## RECORDED DATA
╔══

Lemma effect_weak_refl iv pv (out : list obj) :
  (∀ d, Own d ∈ out → own_ok d) → effect_weak iv pv out pv.
Proof. intros Ho. split; auto. Qed.

Lemma effect_weak_app iv pv o1 pv1 o2 pv2 :
  effect_weak iv pv o1 pv1 → effect_weak iv pv1 o2 pv2 →
  effect_weak iv pv (o1 ++ o2) pv2.
Proof.
  intros [Ho1 Hs1] [Ho2 Hs2]. split.
  - intros d. rewrite elem_of_app. intros [?|?]; auto.
  - intros p. rewrite refers_app.
    destruct (Hs2 p) as [->|[Hin ->]], (Hs1 p) as [->|[Hin' ->]];
      rewrite ?Hin, ?Hin', ?orb_true_r, ?set_vals_idemp; auto.
Qed.

Lemma effect_weak_wf iv pv out pv' :
  store_wf pv → effect_weak iv pv out pv' → store_wf pv'.
Proof.
  intros Hwf [_ Hs] p. destruct (Hwf p) as [Hd Hc].
  destruct (Hs p) as [->|[_ ->]]; [done|]. split; [|by apply set_vals_clean].
  rewrite <- Hd. apply map_eq. intros k. destruct (decide (k = "vals")) as [->|Hk].
  - by rewrite !lookup_delete_eq.
  - by rewrite !lookup_delete_ne, set_vals_lookup_ne.
Qed.

Lemma finish_effect iv iv' d (out0 : list obj) pv pv0 :
  store_wf pv → effect_weak iv' pv out0 pv0 → iv' = iv ∨ iv' = true →
  d !! "vals" = None →
  effect iv pv (finish iv d out0 pv0).1 (finish iv d out0 pv0).2.
Proof.
  intros Hwf [Ho Hs] Hiv Hd. unfold finish.
  set (out := if dict_from_list _ _ is None then _ else _).
  assert (Hown : ∀ e, Own e ∈ out → own_ok e).
  { intros e. subst out. destruct (dict_from_list _ _); [auto|].
    rewrite elem_of_app, list_elem_of_singleton.
    intros [?|[= ->]]; [auto | by right]. }
  assert (Hsh : ∀ p, refers p out = refers p out0).
  { intros p. subst out. destruct (dict_from_list _ _); [done|].
    rewrite refers_app. simpl. by rewrite orb_false_r. }
  clearbody out. split.
  - intros e. rewrite vals_loop_fst, list_elem_of_fmap.
    intros ([e0|q] & Heq & Hin); simpl in Heq; [|discriminate].
    injection Heq as ->. specialize (Hown e0 Hin).
    pose proof (own_ok_clean _ Hown) as Hc. destruct iv.
    + rewrite set_vals_true_lookup by done. by destruct Hown as [-> | ->].
    + by apply set_vals_false_lookup.
  - intros p. rewrite vals_loop_snd, vals_loop_fst, refers_on_own, Hsh.
    destruct (Hwf p) as [_ Hc].
    destruct (Hs p) as [->|[Hin ->]]; [done|]. rewrite Hin.
    destruct Hiv as [->| ->]; [apply set_vals_idemp | by apply set_vals_after_true].
Qed.

Lemma get_depends_rec_S fuel :
  get_depends_rec (S fuel) = get_depends_body (get_depends_rec fuel).
Proof. reflexivity. Qed.

Lemma series_id_defn_vals inc_id name : series_id_defn inc_id name !! "vals" = None.
Proof. by destruct inc_id. Qed.

(** Takes the successful run recorded in a hypothesis apart, one bind at a
    time. *)
Ltac run_ok :=
  repeat match goal with
  | H : (let '(_, _) := ?x in _) = Ok _ |- _ => destruct x as [? ?]
  | H : _ ≫= _ = Ok _ |- _ => bind_ok H
  | H : Ok _ = Ok _ |- _ => progress simplify_eq
  end.

(** One branch of [get_depends]: the nested calls ran the loop for [iv']. *)
Ltac effect_branch iv' :=
  exists iv'; split; [|split; [by auto | by repeat case_match]];
  repeat (eapply effect_weak_app; [eassumption|]);
  first [ eassumption
        | apply effect_weak_refl; intros d; rewrite ?elem_of_cons, ?elem_of_nil;
          intros Hd; repeat destruct Hd as [Hd|Hd]; simplify_eq; try done;
          right; apply series_id_defn_vals ].

Lemma get_depends_rec_effect fuel : ∀ name inc_id iv kwargs pv out pv',
  store_wf pv →
  get_depends_rec fuel name inc_id iv kwargs pv = Ok (out, pv') →
  effect iv pv out pv'.
Proof.
  induction fuel as [|fuel IH]; intros name inc_id iv kwargs pv out pv' Hwf H; [discriminate|].
  rewrite get_depends_rec_S in H. unfold get_depends_body in H.
  destruct (negb _); [discriminate|].
  bind_ok H. destruct a as [[d out0] pv0]. injection H as H.
  cut (∃ iv', effect_weak iv' pv out0 pv0 ∧ (iv' = iv ∨ iv' = true) ∧ d !! "vals" = None).
  { intros (iv' & Hw & Hiv & Hd).
    pose proof (finish_effect iv iv' d out0 pv pv0 Hwf Hw Hiv Hd) as He.
    by rewrite H in He. }
  clear H out pv'.
  repeat case_decide; run_ok; subst;
    repeat match goal with
    | Hw : store_wf ?pv, H : get_depends_rec _ _ _ _ _ ?pv = Ok (_, _) |- _ =>
        apply (IH _ _ _ _ _ _ _ Hw), effect_weaken in H;
        pose proof (effect_weak_wf _ _ _ _ Hw H)
    end;
    rewrite ?app_nil_r, <- ?app_assoc.
  all: first [ by effect_branch iv | by effect_branch true ].
Qed.

(** ** Which errors [get_depends] raises *)

Lemma allowed_computes_elem name :
  bool_decide (name ∈ allowed_computes) = true → name ∈ allowed_computes.
Proof. apply bool_decide_eq_true. Qed.

Ltac registered := apply allowed_computes_elem; vm_compute; reflexivity.

Lemma py_item_raise (d : dict) k e : py_item d k = Raise e → e = KeyError k ∧ d !! k = None.
Proof. unfold py_item. destruct (d !! k); [discriminate | by intros [= <-]]. Qed.

(** The only [ValueError] of [get_depends] is the one for a name outside the
    registry: the nested calls all name registered computes. *)
Lemma get_depends_rec_no_value_error fuel : ∀ name inc_id iv kwargs pv e,
  name ∈ allowed_computes →
  get_depends_rec fuel name inc_id iv kwargs pv ≠ Raise (ValueError e).
Proof.
  induction fuel as [|fuel IH]; intros name inc_id iv kwargs pv e Hin H; [discriminate|].
  rewrite get_depends_rec_S in H. unfold get_depends_body in H.
  rewrite bool_decide_eq_true_2 in H by done. cbn [negb] in H.
  apply bind_Raise in H as [H | ([[d out] pv0] & _ & H)]; [|discriminate].
  repeat case_decide;
    repeat match goal with
    | H : _ ≫= _ = Raise _ |- _ => apply bind_Raise in H as [H | (? & ? & H)]; cbn beta in H
    | H : (let '(_, _) := ?x in _) = Raise _ |- _ => destruct x as [? ?]
    | H : py_item _ _ = Raise (ValueError _) |- _ => by apply py_item_raise in H as [? _]
    | H : get_depends_rec _ _ _ _ _ _ = Raise (ValueError _) |- _ =>
        exfalso; revert H; apply IH; registered
    | H : Ok _ = Raise _ |- _ => discriminate
    end.
Qed.

Ltac eval_required Hk :=
  match type of Hk with
  | Forall _ (required_kwargs ?n) =>
      let l := eval vm_compute in (required_kwargs n) in
      change (required_kwargs n) with l in Hk
  end;
  repeat (apply Forall_cons in Hk as [? Hk]).

Lemma py_item_ok (d : dict) k : is_Some (d !! k) → ∃ v, py_item d k = Ok v ∧ d !! k = Some v.
Proof. intros [v Hv]. exists v. unfold py_item. by rewrite Hv. Qed.

(** Rewrites a successful [kwargs[k]] under the binds of the goal. *)
Ltac item_ok kwargs k :=
  let v := fresh "v" in
  let Hv := fresh "Hv" in
  let Hk := fresh "Hk" in
  destruct (py_item_ok kwargs k) as (v & Hv & Hk);
    [ done | rewrite Hv; cbn [mbind result_bind] ].

(** Selects the branch of [get_depends] for a given registered name. *)
Ltac pick_branch :=
  rewrite bool_decide_eq_true_2 by registered; cbn [negb];
  repeat (let Hb := fresh "Hb" in
          case_decide as Hb;
            [ try discriminate Hb | try (exfalso; apply Hb; reflexivity) ]).

Lemma get_depends_rec_ok_leaf fuel name inc_id iv kwargs pv :
  name ∈ ["energy"; "num_atoms"; "gamma_surface_info"] →
  Forall (λ k, is_Some (kwargs !! k)) (required_kwargs name) →
  ∃ r, get_depends_rec (S fuel) name inc_id iv kwargs pv = Ok r.
Proof.
  intros Hin Hk. rewrite get_depends_rec_S.
  rewrite !elem_of_cons, elem_of_nil in Hin.
  destruct Hin as [->|[->|[->|[]]]]; eval_required Hk;
    unfold get_depends_body; pick_branch.
  - item_ok kwargs "energy_src". eauto.
  - eauto.
  - item_ok kwargs "info_name". eauto.
Qed.

(** Runs a nested call on a leaf of the dependency graph under the binds of
    the goal. *)
Ltac leaf_ok fuel name :=
  let o := fresh "o" in
  let pv := fresh "pv" in
  let Ho := fresh "Ho" in
  match goal with
  | |- context [get_depends_rec (S fuel) name ?inc_id ?iv ?kw ?pv0] =>
      destruct (get_depends_rec_ok_leaf fuel name inc_id iv kw pv0) as [[o pv] Ho];
        [ rewrite !elem_of_cons; auto
        | by repeat constructor
        | rewrite Ho; cbn [mbind result_bind] ]
  end.

Lemma get_depends_rec_ok_gb_energy fuel inc_id iv kwargs pv :
  Forall (λ k, is_Some (kwargs !! k)) (required_kwargs "gb_energy") →
  ∃ r, get_depends_rec (S (S fuel)) "gb_energy" inc_id iv kwargs pv = Ok r.
Proof.
  intros Hk. rewrite get_depends_rec_S.
  eval_required Hk.
  unfold get_depends_body. pick_branch.
  item_ok kwargs "energy_src". item_ok kwargs "opt_step".
  item_ok kwargs "series_id". item_ok kwargs "unit".
  leaf_ok fuel "energy". leaf_ok fuel "num_atoms". eauto.
Qed.

(** Three levels of recursion are enough for every compute: the call returns
    whenever the name is registered and the keyword arguments it reads are
    given. *)
Lemma get_depends_ok name inc_id iv kwargs pv :
  name ∈ allowed_computes →
  Forall (λ k, is_Some (kwargs !! k)) (required_kwargs name) →
  ∃ r, get_depends name inc_id iv kwargs pv = Ok r.
Proof.
  intros Hin Hk. unfold get_depends.
  destruct (decide (name = "gb_energy")) as [->|?];
    [by apply get_depends_rec_ok_gb_energy|].
  destruct (decide (name ∈ ["energy"; "num_atoms"; "gamma_surface_info"])) as [?|Hleaf];
    [by apply get_depends_rec_ok_leaf|].
  rewrite get_depends_rec_S. unfold get_depends_body.
  rewrite bool_decide_eq_true_2 by done. cbn [negb].
  unfold required_kwargs in Hk.
  repeat case_decide; try done; repeat (apply Forall_cons in Hk as [? Hk]).
  - item_ok kwargs "energy_src". item_ok kwargs "opt_step".
    leaf_ok 1%nat "num_atoms". leaf_ok 1%nat "energy". eauto.
  - exfalso. apply Hleaf. subst. rewrite !elem_of_cons. auto.
  - item_ok kwargs "energy_src". item_ok kwargs "opt_step".
    item_ok kwargs "series_id". item_ok kwargs "unit".
    match goal with
    | |- context [get_depends_rec 2 "gb_energy" ?a ?b ?kw ?pv0] =>
        destruct (get_depends_rec_ok_gb_energy 0 a b kw pv0) as [[o pv1] Ho];
          [ by repeat constructor | rewrite Ho; cbn [mbind result_bind] ]
    end.
    do 7 leaf_ok 1%nat "gamma_surface_info". eauto.
  - exfalso. apply Hleaf. subst. rewrite !elem_of_cons. auto.
  - eauto.
  - eauto.
Qed.

(** ** The list [get_depends] returns *)

Lemma vals_loop_defns iv (out : list obj) (pv : store) :
  defns (vals_loop iv out pv) = (λ o, set_vals iv (deref pv o)) <$> out.
Proof.
  unfold defns. rewrite vals_loop_fst, <- list_fmap_compose.
  apply list_fmap_ext. intros i [d|p] Hi; simpl; [done|].
  rewrite vals_loop_snd.
  assert (refers p out = true) as ->; [|done].
  apply refers_elem_of. by eapply list_elem_of_lookup_2.
Qed.

(** Definitions of different names never match. *)
Lemma dict_matches_name (d el : dict) n n' :
  d !! "name" = Some (PStr n) → el !! "name" = Some (PStr n') → n' ≠ n →
  dict_matches d el = false.
Proof.
  intros Hd Hel Hne. apply bool_decide_eq_false. intros HF.
  specialize (HF "name" (PStr n)). rewrite lookup_delete_ne in HF by done.
  specialize (HF Hd). unfold key_matches in HF. rewrite Hel in HF. simpl in HF.
  by apply String.eqb_eq in HF.
Qed.

Lemma finish_fresh iv (d : dict) (out : list obj) pv n :
  d !! "name" = Some (PStr n) →
  Forall (λ o, ∃ n', deref pv o !! "name" = Some (PStr n') ∧ n' ≠ n) out →
  finish iv d out pv = vals_loop iv (out ++ [Own d]) pv.
Proof.
  intros Hd Hout. unfold finish.
  assert (dict_from_list (deref pv <$> out) d = None) as ->; [|done].
  unfold dict_from_list. induction Hout as [|o out (n' & Ho & Hne) _ IH]; simpl; [done|].
  by rewrite (dict_matches_name d _ n n').
Qed.

Lemma base_defn_name inc_id name :
  (if inc_id : bool
   then <["id" := PStr name]> ({[ "type" := PStr "compute"; "name" := PStr name ]} : dict)
   else {[ "type" := PStr "compute"; "name" := PStr name ]}) !! "name" = Some (PStr name).
Proof. by destruct inc_id. Qed.

(** The call for [energy]: one definition, with [energy_src] and, unless it is
    [None], [opt_step]. *)
Lemma get_depends_rec_energy fuel inc_id iv (kwargs : dict) pv energy_src :
  kwargs !! "energy_src" = Some energy_src →
  ∃ d : dict,
    get_depends_rec (S fuel) "energy" inc_id iv kwargs pv = Ok ([Own (set_vals iv d)], pv) ∧
    d !! "name" = Some (PStr "energy") ∧
    d !! "energy_src" = Some energy_src ∧
    py_get d "opt_step" = py_get kwargs "opt_step".
Proof.
  intros Hk. rewrite get_depends_rec_S. unfold get_depends_body. pick_branch.
  unfold py_item. rewrite Hk. cbn [mbind result_bind].
  eexists. split; [reflexivity|].
  destruct (py_get kwargs "opt_step") eqn:E; destruct inc_id; cbn [is_none negb];
    unfold py_get; by simplify_map_eq.
Qed.

(** The call for a compute without parameters or prerequisites. *)
Lemma get_depends_rec_plain fuel name inc_id iv (kwargs : dict) pv :
  name ∈ ["num_atoms"; "gb_area"; "supercell_type"; "gb_thickness"; "gb_boundary_vac";
          "atoms_gb_dist_initial"; "atoms_gb_dist_final"] →
  ∃ d : dict,
    get_depends_rec (S fuel) name inc_id iv kwargs pv = Ok ([Own (set_vals iv d)], pv) ∧
    d !! "name" = Some (PStr name).
Proof.
  intros Hin. rewrite get_depends_rec_S. unfold get_depends_body.
  rewrite !elem_of_cons, elem_of_nil in Hin.
  repeat destruct Hin as [->|Hin]; try done; pick_branch;
    (eexists; split; [reflexivity | apply base_defn_name]).
Qed.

╚══

## WHAT THE EXERCISE ASKS
Within the records above, each line containing "goal" is to be returned.

## YOUR RESPONSE
  repeat match goal with
    repeat match goal with
    repeat match goal with
(** Rewrites a successful [kwargs[k]] under the binds of the goal. *)
    the goal. *)
  match goal with
    match goal with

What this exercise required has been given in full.